Under the bill, House Bill 2528, any adult relatives who help daycare operators care for children will be required to get a criminal background check.
The proposal also significantly increases the fines for violations.
Daycare operators could face a minimum penalty of $1,000 up to $3,000 per day for violations such as having more children than the license permits or not fixing safety hazards in the home.
"We needed to step up and pass laws to address these concerns to our keiki and for their parents for peace of mind," said state Rep. John Mizuno, who co-introduced the bill.
But some childcare providers are worried the new rules may backfire.
Pualani Ramos has run a preschool from her home in Kailua for the past 17 years. She said she's concerned that the bill's hefty fines may discourage responsible childcare providers from doing business.
"Revoke someone's license and you take away their livelihood. That should be fine. But these big heavy fines, who makes that kind of money?" Ramos said.
Ramos said when it comes to child safety, it's also important to be able to hire well-trained, professional assistants.
She said on Oahu, at-home daycare providers can only get help from relatives.
Ramos points to the case involving Peyton Valiente, who almost died from injuries he suffered at an Ewa Beach day care in 2015 when he was just 17 months old.
The Valientes' attorney says charges were never filed because all the family members who were home at the time refused to testify.

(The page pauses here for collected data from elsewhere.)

(**  Decoding a slice of one-byte arrays does not end on an element with value zero:
    [decodeByteArray] drops the error of [Uint], which leaves the stream on the same value,
    so the element loop reads it again and again, whatever the number of rounds. *)
Theorem decodeByteArray_stuck fuel :
  DecodeBytes (decodeListSlice fuel (decodeByteArray 1)) [0xC1; 0x00] = NoFuel.
Proof.
  set (s0 := MkStream [0x00] 1 true None 0 0 None [ListPos 0 1]).
  set (s1 := MkStream [] 0 true (Some KByte) 0 0 None [ListPos 1 1]).
  assert (swrap s_List (NewStream [0xC1; 0x00] (u64 (zlen [0xC1; 0x00]))) = (s0, Ok 1)) as HL by reflexivity.
  assert (decodeByteArray 1 s0 = (s1, Ok (DBytes [0]))) as H0 by reflexivity.
  assert (decodeByteArray 1 s1 = (s1, Ok (DBytes [0]))) as H1 by reflexivity.
  unfold DecodeBytes, decodeListSlice, sbind. rewrite HL. change (1 =? 0) with false. cbv iota.
  assert (forall n, exists s, decodeSliceElems n (decodeByteArray 1) s1 = (s, NoFuel)) as Hloop.
  { induction n as [|n [s IH]]; [by eexists|]. exists s. cbn [decodeSliceElems]. rewrite H1.
    unfold smap, sbind. by rewrite IH. }
  destruct fuel as [|n]; [done|]. cbn [decodeSliceElems]. rewrite H0. destruct (Hloop n) as [s Hs].
  unfold smap, sbind. by rewrite Hs.
Qed.
(* ===== verification/VmAnalysis.v ===== *)
(** Jump destination analysis: [src/core/vm/analysis.go].

    A bit vector marks the bytes of code that are data of a PUSH instruction.  [codeBitmap]
    computes it in one pass, eight bits at a time where it can; [destinations.has] caches
    it by code hash and answers whether a jump may land on a position. *)

From stdpp Require Import base numbers list gmap.
From S2P Require Import Prelude.
From S2P Require Import CommonMath.
From S2P Require Import VmData.
Local Open Scope Z_scope.
Local Open Scope go_scope.

Definition bitvec : Type := bytes.

(** Or-ing a mask into byte [i]. *)
Definition bits_or (bits : bitvec) (i m : Z) : outcome vm_error bitvec :=
  let! b := must (zget bits i) in must (zset bits i (Z.lor b m)).

Definition bits_set (bits : bitvec) (pos : Z) : outcome vm_error bitvec :=
  bits_or bits (pos / 8) (Z.shiftr 0x80 (pos mod 8)).

Definition bits_set8 (bits : bitvec) (pos : Z) : outcome vm_error bitvec :=
  let! bits := bits_or bits (pos / 8) (Z.shiftr 0xFF (pos mod 8)) in
  bits_or bits (pos / 8 + 1) (Z.lxor 0xFF (Z.shiftr 0xFF (pos mod 8))).

Definition codeSegment (bits : bitvec) (pos : Z) : outcome vm_error bool :=
  let! b := must (zget bits (pos / 8)) in
  Ok (Z.land b (Z.shiftr 0x80 (pos mod 8)) =? 0).

(** [for ; numbits >= 8; numbits -= 8] *)
Fixpoint set8_loop (fuel : nat) (numbits pc : Z) (bits : bitvec) : outcome vm_error (Z * Z * bitvec) :=
  match fuel with
  | O => NoFuel
  | S fuel =>
      if numbits >=? 8 then
        let! bits := bits_set8 bits pc in set8_loop fuel (numbits - 8) (pc + 8) bits
      else Ok (numbits, pc, bits)
  end.

(** [for ; numbits > 0; numbits--] *)
Fixpoint set_loop (fuel : nat) (numbits pc : Z) (bits : bitvec) : outcome vm_error (Z * bitvec) :=
  match fuel with
  | O => NoFuel
  | S fuel =>
      if numbits >? 0 then
        let! bits := bits_set bits pc in set_loop fuel (numbits - 1) (pc + 1) bits
      else Ok (pc, bits)
  end.

Fixpoint codeBitmap_loop (fuel : nat) (code : bytes) (pc : Z) (bits : bitvec) : outcome vm_error bitvec :=
  match fuel with
  | O => NoFuel
  | S fuel =>
      if pc <? zlen code then
        let! op := must (zget code pc) in
        if (PUSH1 <=? op) && (op <=? PUSH32) then
          let numbits := u8 (op - PUSH1 + 1) in
          let! (numbits, pc, bits) := set8_loop 5 numbits (pc + 1) bits in
          let! (pc, bits) := set_loop 9 numbits pc bits in
          codeBitmap_loop fuel code pc bits
        else codeBitmap_loop fuel code (pc + 1) bits
      else Ok bits
  end.

Definition codeBitmap (code : bytes) : outcome vm_error bitvec :=
  codeBitmap_loop (S (length code)) code 0 (replicate (Z.to_nat (zlen code / 8 + 1 + 4)) 0).

(** The cache of analyses, by code hash. *)
Abbreviation destinations := (gmap bytes bitvec).

Definition dests_has (d : destinations) (codehash code : bytes) (dest : Z) : outcome vm_error (destinations * bool) :=
  let udest := u64 dest in
  if (bitlen dest >=? 63) || (udest >=? u64 (zlen code)) then Ok (d, false)
  else
    let! (d, m) :=
      match d !! codehash with
      | Some m => Ok (d, m)
      | None => let! m := codeBitmap code in Ok (<[codehash := m]> d, m)
      end in
    let! op := must (zget code udest) in
    if op =? JUMPDEST then let! seg := codeSegment m udest in Ok (d, seg) else Ok (d, false).

(** * Reference: instruction boundaries found by walking the code *)

(** Length of the instruction [op] with its immediate data. *)
Definition instr_len (op : Z) : Z :=
  if (PUSH1 <=? op) && (op <=? PUSH32) then op - PUSH1 + 2 else 1.

(** Walking instruction by instruction from [pc], is [pos] the start of an instruction? *)
Fixpoint walk (fuel : nat) (code : bytes) (pc pos : Z) : bool :=
  match fuel with
  | O => false
  | S fuel =>
      if pc =? pos then true
      else if pc >? pos then false
      else walk fuel code (pc + instr_len (default 0 (zget code pc))) pos
  end.

Definition is_instruction (code : bytes) (pos : Z) : bool := walk (S (Z.to_nat pos)) code 0 pos.

Definition valid_jumpdest (code : bytes) (dest : Z) : bool :=
  (dest <? zlen code) && (default 0 (zget code dest) =? JUMPDEST) && is_instruction code dest.

(** The bit for [pos]; [false] out of range. *)
Definition bit (bits : bitvec) (pos : Z) : bool :=
  negb (Z.land (default 0 (zget bits (pos / 8))) (Z.shiftr 0x80 (pos mod 8)) =? 0).

(** * Bit vectors *)

Lemma zget_zset {A} (l : list A) i x :
  0 <= i < zlen l -> exists l', zset l i x = Some l' /\ zlen l' = zlen l /\
    forall j, zget l' j = if j =? i then Some x else zget l j.
Proof.
  intros Hi. unfold zset. rewrite (proj2 (Z.leb_le _ _)), (proj2 (Z.ltb_lt _ _)) by lia. simpl.
  eexists. split; [done|]. split; [unfold zlen; by rewrite length_insert|]. intros k. unfold zget.
  destruct (Z.leb_spec 0 k); [|destruct (Z.eqb_spec k i); [lia|done]].
  destruct (Z.eqb_spec k i) as [->|].
  - apply list_lookup_insert_eq. unfold zlen in *. lia.
  - apply list_lookup_insert_ne. lia.
Qed.

Lemma shift_80 k : 0 <= k < 8 -> Z.shiftr 0x80 k = 2 ^ (7 - k).
Proof.
  intros Hk. rewrite Z.shiftr_div_pow2 by lia. change 0x80 with (2 ^ 7).
  rewrite <- Z.pow_sub_r by lia. done.
Qed.

Lemma land_pow2 b n : 0 <= n -> negb (Z.land b (2 ^ n) =? 0) = Z.testbit b n.
Proof.
  intros Hn. destruct (Z.eqb_spec (Z.land b (2 ^ n)) 0) as [E|E]; simpl.
  - apply (f_equal (fun x => Z.testbit x n)) in E. rewrite Z.land_spec, Z.pow2_bits_true, andb_true_r, Z.bits_0 in E by done. done.
  - destruct (Z.testbit b n) eqn:Hb; [done|]. exfalso. apply E. apply Z.bits_inj'. intros m Hm.
    rewrite Z.land_spec, Z.bits_0. destruct (Z.eq_dec m n) as [->|]; [by rewrite Hb|].
    by rewrite Z.pow2_bits_false, andb_false_r by done.
Qed.
(* ===== verification/VmGas.v ===== *)
(** Gas: [src/core/vm/gas.go], [gas_table.go] and [memory_table.go].

    A gas function computes what an instruction costs before it runs.  It may change the
    machine: it records the fee paid for memory so far, the gas granted to a call, and
    refunds. *)

From stdpp Require Import base numbers list.
From S2P Require Import Prelude.
From S2P Require Import CommonMath.
From S2P Require Import Params.
From S2P Require Import VmData.
From S2P Require Import VmAnalysis.
From S2P Require Import VmState.
Local Open Scope Z_scope.
Local Open Scope go_scope.
Local Open Scope vm_scope.

(** * gas.go *)

Definition GasQuickStep : Z := 2.
Definition GasFastestStep : Z := 3.
Definition GasFastStep : Z := 5.
Definition GasMidStep : Z := 8.
Definition GasSlowStep : Z := 10.
Definition GasExtStep : Z := 20.

Definition callGas (gt : GasTable) (availableGas base callCost : Z) : outcome vm_error Z :=
  let plain := if bitlen callCost >? 64 then Err errGasUintOverflow else Ok (u64 callCost) in
  if gt_CreateBySuicide gt >? 0 then
    let availableGas := u64 (availableGas - base) in
    let gas := u64 (availableGas - availableGas / 64) in
    if (bitlen callCost >? 64) || (gas <? u64 callCost) then Ok gas else plain
  else plain.

(** * memory_table.go *)

Definition memSize2 (off len : nat) (st : Stack) : outcome vm_error Z :=
  let! off := st_Back st off in let! len := st_Back st len in Ok (calcMemSize off len).
Definition memSizeConst (off : nat) (len : Z) (st : Stack) : outcome vm_error Z :=
  let! off := st_Back st off in Ok (calcMemSize off len).
Definition memSizeMax (x y : Stack -> outcome vm_error Z) (st : Stack) : outcome vm_error Z :=
  let! x := x st in let! y := y st in Ok (BigMax x y).

Definition memorySha3 : Stack -> outcome vm_error Z := memSize2 0 1.
Definition memoryCallDataCopy : Stack -> outcome vm_error Z := memSize2 0 2.
Definition memoryReturnDataCopy : Stack -> outcome vm_error Z := memSize2 0 2.
Definition memoryCodeCopy : Stack -> outcome vm_error Z := memSize2 0 2.
Definition memoryExtCodeCopy : Stack -> outcome vm_error Z := memSize2 1 3.
Definition memoryMLoad : Stack -> outcome vm_error Z := memSizeConst 0 32.
Definition memoryMStore8 : Stack -> outcome vm_error Z := memSizeConst 0 1.
Definition memoryMStore : Stack -> outcome vm_error Z := memSizeConst 0 32.
Definition memoryCreate : Stack -> outcome vm_error Z := memSize2 1 2.
Definition memoryCall : Stack -> outcome vm_error Z := memSizeMax (memSize2 5 6) (memSize2 3 4).
Definition memoryDelegateCall : Stack -> outcome vm_error Z := memSizeMax (memSize2 4 5) (memSize2 2 3).
Definition memoryStaticCall : Stack -> outcome vm_error Z := memSizeMax (memSize2 4 5) (memSize2 2 3).
Definition memoryReturn : Stack -> outcome vm_error Z := memSize2 0 1.
Definition memoryRevert : Stack -> outcome vm_error Z := memSize2 0 1.
Definition memoryLog : Stack -> outcome vm_error Z := memSize2 0 1.

(** * gas_table.go *)

Section gas.
Context {DB : Type} `{StateDB DB} (env : Env).
Let gt : GasTable := e_gasTable env.

Definition memoryGasCost (newMemSize : Z) : VM DB Z :=
  if newMemSize =? 0 then vret 0
  else if newMemSize >? 0xffffffffe0 then vfail errGasUintOverflow
  else
    let newMemSizeWords := toWordSize newMemSize in
    let newMemSize := u64 (newMemSizeWords * 32) in
    do mem <- vget f_mem;
    if newMemSize >? u64 (m_Len mem) then
      let square := u64 (newMemSizeWords * newMemSizeWords) in
      let linCoef := u64 (newMemSizeWords * MemoryGas) in
      let quadCoef := square / QuadCoeffDiv in
      let newTotalFee := u64 (linCoef + quadCoef) in
      let fee := u64 (newTotalFee - m_lastGasCost mem) in
      vmod (fun f => with_mem f (MkMemory (m_store (f_mem f)) newTotalFee));;
      vret fee
    else vret 0.

(** [math.SafeAdd], [math.SafeMul] and [bigUint64] followed by the overflow test. *)
Definition safeAdd (x y : Z) : VM DB Z :=
  let (r, overflow) := SafeAdd x y in if overflow then vfail errGasUintOverflow else vret r.
Definition safeMul (x y : Z) : VM DB Z :=
  let (r, overflow) := SafeMul x y in if overflow then vfail errGasUintOverflow else vret r.
Definition toUint64 (v : Z) : VM DB Z :=
  let (r, overflow) := bigUint64 v in if overflow then vfail errGasUintOverflow else vret r.

Definition constGasFunc (gas : Z) (memorySize : Z) : VM DB Z := vret gas.

(** The shape of the copying instructions: memory, a base price, and a price per word of
    the length found at depth [len]. *)
Definition gasCopy (base perWord : Z) (len : nat) (memorySize : Z) : VM DB Z :=
  do gas <- memoryGasCost memorySize;
  do gas <- safeAdd gas base;
  do l <- Back len;
  do words <- toUint64 l;
  do words <- safeMul (toWordSize words) perWord;
  safeAdd gas words.

Definition gasCallDataCopy : Z -> VM DB Z := gasCopy GasFastestStep CopyGas 2.
Definition gasReturnDataCopy : Z -> VM DB Z := gasCopy GasFastestStep CopyGas 2.
Definition gasSha3 : Z -> VM DB Z := gasCopy Sha3Gas Sha3WordGas 1.
Definition gasCodeCopy : Z -> VM DB Z := gasCopy GasFastestStep CopyGas 2.
Definition gasExtCodeCopy : Z -> VM DB Z := gasCopy (gt_ExtcodeCopy gt) CopyGas 3.

Definition gasSStore (memorySize : Z) : VM DB Z :=
  do y <- Back 1;
  do x <- Back 0;
  do val <- vget (fun f => GetState (f_db f) (c_self (f_contract f)) (BigToHash x));
  if EmptyHash val && negb (EmptyHash (BigToHash y)) then vret SstoreSetGas
  else if negb (EmptyHash val) && EmptyHash (BigToHash y) then
    vmod (fun f => with_db f (AddRefund SstoreRefundGas (f_db f)));; vret SstoreClearGas
  else vret SstoreResetGas.

Definition makeGasLog (n memorySize : Z) : VM DB Z :=
  do size <- Back 1;
  do requestedSize <- toUint64 size;
  do gas <- memoryGasCost memorySize;
  do gas <- safeAdd gas LogGas;
  do gas <- safeAdd gas (u64 (n * LogTopicGas));
  do memorySizeGas <- safeMul requestedSize LogDataGas;
  safeAdd gas memorySizeGas.

(** [gasMLoad], [gasMStore], [gasMStore8] map any error to the overflow error. *)
Definition gasMLoad (memorySize : Z) : VM DB Z :=
  do gas <- (fun f => match memoryGasCost memorySize f with
                      | Ok (f, inl _) => Ok (f, inl errGasUintOverflow)
                      | r => r
                      end);
  safeAdd gas GasFastestStep.
Definition gasMStore8 : Z -> VM DB Z := gasMLoad.
Definition gasMStore : Z -> VM DB Z := gasMLoad.

Definition gasCreate (memorySize : Z) : VM DB Z :=
  do gas <- memoryGasCost memorySize; safeAdd gas CreateGas.

Definition gasBalance (memorySize : Z) : VM DB Z := vret (gt_Balance gt).
Definition gasExtCodeSize (memorySize : Z) : VM DB Z := vret (gt_ExtcodeSize gt).
Definition gasSLoad (memorySize : Z) : VM DB Z := vret (gt_SLoad gt).

Definition gasExp (memorySize : Z) : VM DB Z :=
  do exponent <- Back 1;
  let expByteLen := u64 ((bitlen exponent + 7) / 8) in
  safeAdd (u64 (expByteLen * gt_ExpByte gt)) GasSlowStep.

(** The common end of the call instructions: grant gas to the callee and charge for it. *)
Definition grantCallGas (gas : Z) : VM DB Z :=
  do callCost <- Back 0;
  do available <- vget (fun f => c_Gas (f_contract f));
  match callGas gt available gas callCost with
  | Ok temp => vmod (fun f => with_evm f (set_callGasTemp (f_evm f) temp));; safeAdd gas temp
  | Err e => vmod (fun f => with_evm f (set_callGasTemp (f_evm f) 0));; vfail e
  | r => vlift r
  end.

Definition gasCall (memorySize : Z) : VM DB Z :=
  do v <- Back 2;
  let transfersValue := negb (v =? 0) in
  do a <- Back 1;
  let address := BigToAddress a in
  do db <- vget f_db;
  let gas := gt_Calls gt in
  let gas :=
    if e_IsEIP158 env then
      if transfersValue && Empty db address then u64 (gas + CallNewAccountGas) else gas
    else if negb (Exist db address) then u64 (gas + CallNewAccountGas) else gas in
  let gas := if transfersValue then u64 (gas + CallValueTransferGas) else gas in
  do memoryGas <- memoryGasCost memorySize;
  do gas <- safeAdd gas memoryGas;
  grantCallGas gas.

Definition gasCallCode (memorySize : Z) : VM DB Z :=
  do v <- Back 2;
  let gas := gt_Calls gt in
  let gas := if negb (v =? 0) then u64 (gas + CallValueTransferGas) else gas in
  do memoryGas <- memoryGasCost memorySize;
  do gas <- safeAdd gas memoryGas;
  grantCallGas gas.

Definition gasReturn : Z -> VM DB Z := memoryGasCost.
Definition gasRevert : Z -> VM DB Z := memoryGasCost.

Definition gasSuicide (memorySize : Z) : VM DB Z :=
  do gas <-
    (if e_IsEIP150 env then
       do a <- Back 0;
       let address := BigToAddress a in
       do db <- vget f_db;
       do self <- vget (fun f => c_self (f_contract f));
       let gas := gt_Suicide gt in
       vret (if e_IsEIP158 env then
               if Empty db address && negb (GetBalance db self =? 0)
               then u64 (gas + gt_CreateBySuicide gt) else gas
             else if negb (Exist db address) then u64 (gas + gt_CreateBySuicide gt) else gas)
     else vret 0);
  vmod (fun f => if HasSuicided (f_db f) (c_self (f_contract f)) then f
                 else with_db f (AddRefund SuicideRefundGas (f_db f)));;
  vret gas.

Definition gasDelegateCall (memorySize : Z) : VM DB Z :=
  do gas <- memoryGasCost memorySize;
  do gas <- safeAdd gas (gt_Calls gt);
  grantCallGas gas.
Definition gasStaticCall (memorySize : Z) : VM DB Z :=
  do gas <- memoryGasCost memorySize;
  do gas <- safeAdd gas (gt_Calls gt);
  grantCallGas gas.

Definition gasPush (memorySize : Z) : VM DB Z := vret GasFastestStep.
Definition gasSwap (memorySize : Z) : VM DB Z := vret GasFastestStep.
Definition gasDup (memorySize : Z) : VM DB Z := vret GasFastestStep.
End gas.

"There couldn't even be a conviction even though it was obvious the child suffered abuse in the daycare home because everyone who was there was family and they wouldn't testify against each other," said Ramos.
Mizuno said he would be open to giving day care providers more staff and he added that lawmakers will be working with the childcare industry on amendments to the bill.
He said he understands the concerns that the rules are strict, but he says that's the whole point when it comes to protecting children.
"If some (childcare providers) want to opt out, it's up to them, but again, we can't do this at the expense of a child's life," Mizuno said.
Last year, Gov. David Ige signed into law a bill that requires liability insurance for all childcare providers. The bill was named after four-month-old Wiley Muir who died at a Honolulu day care in 2014.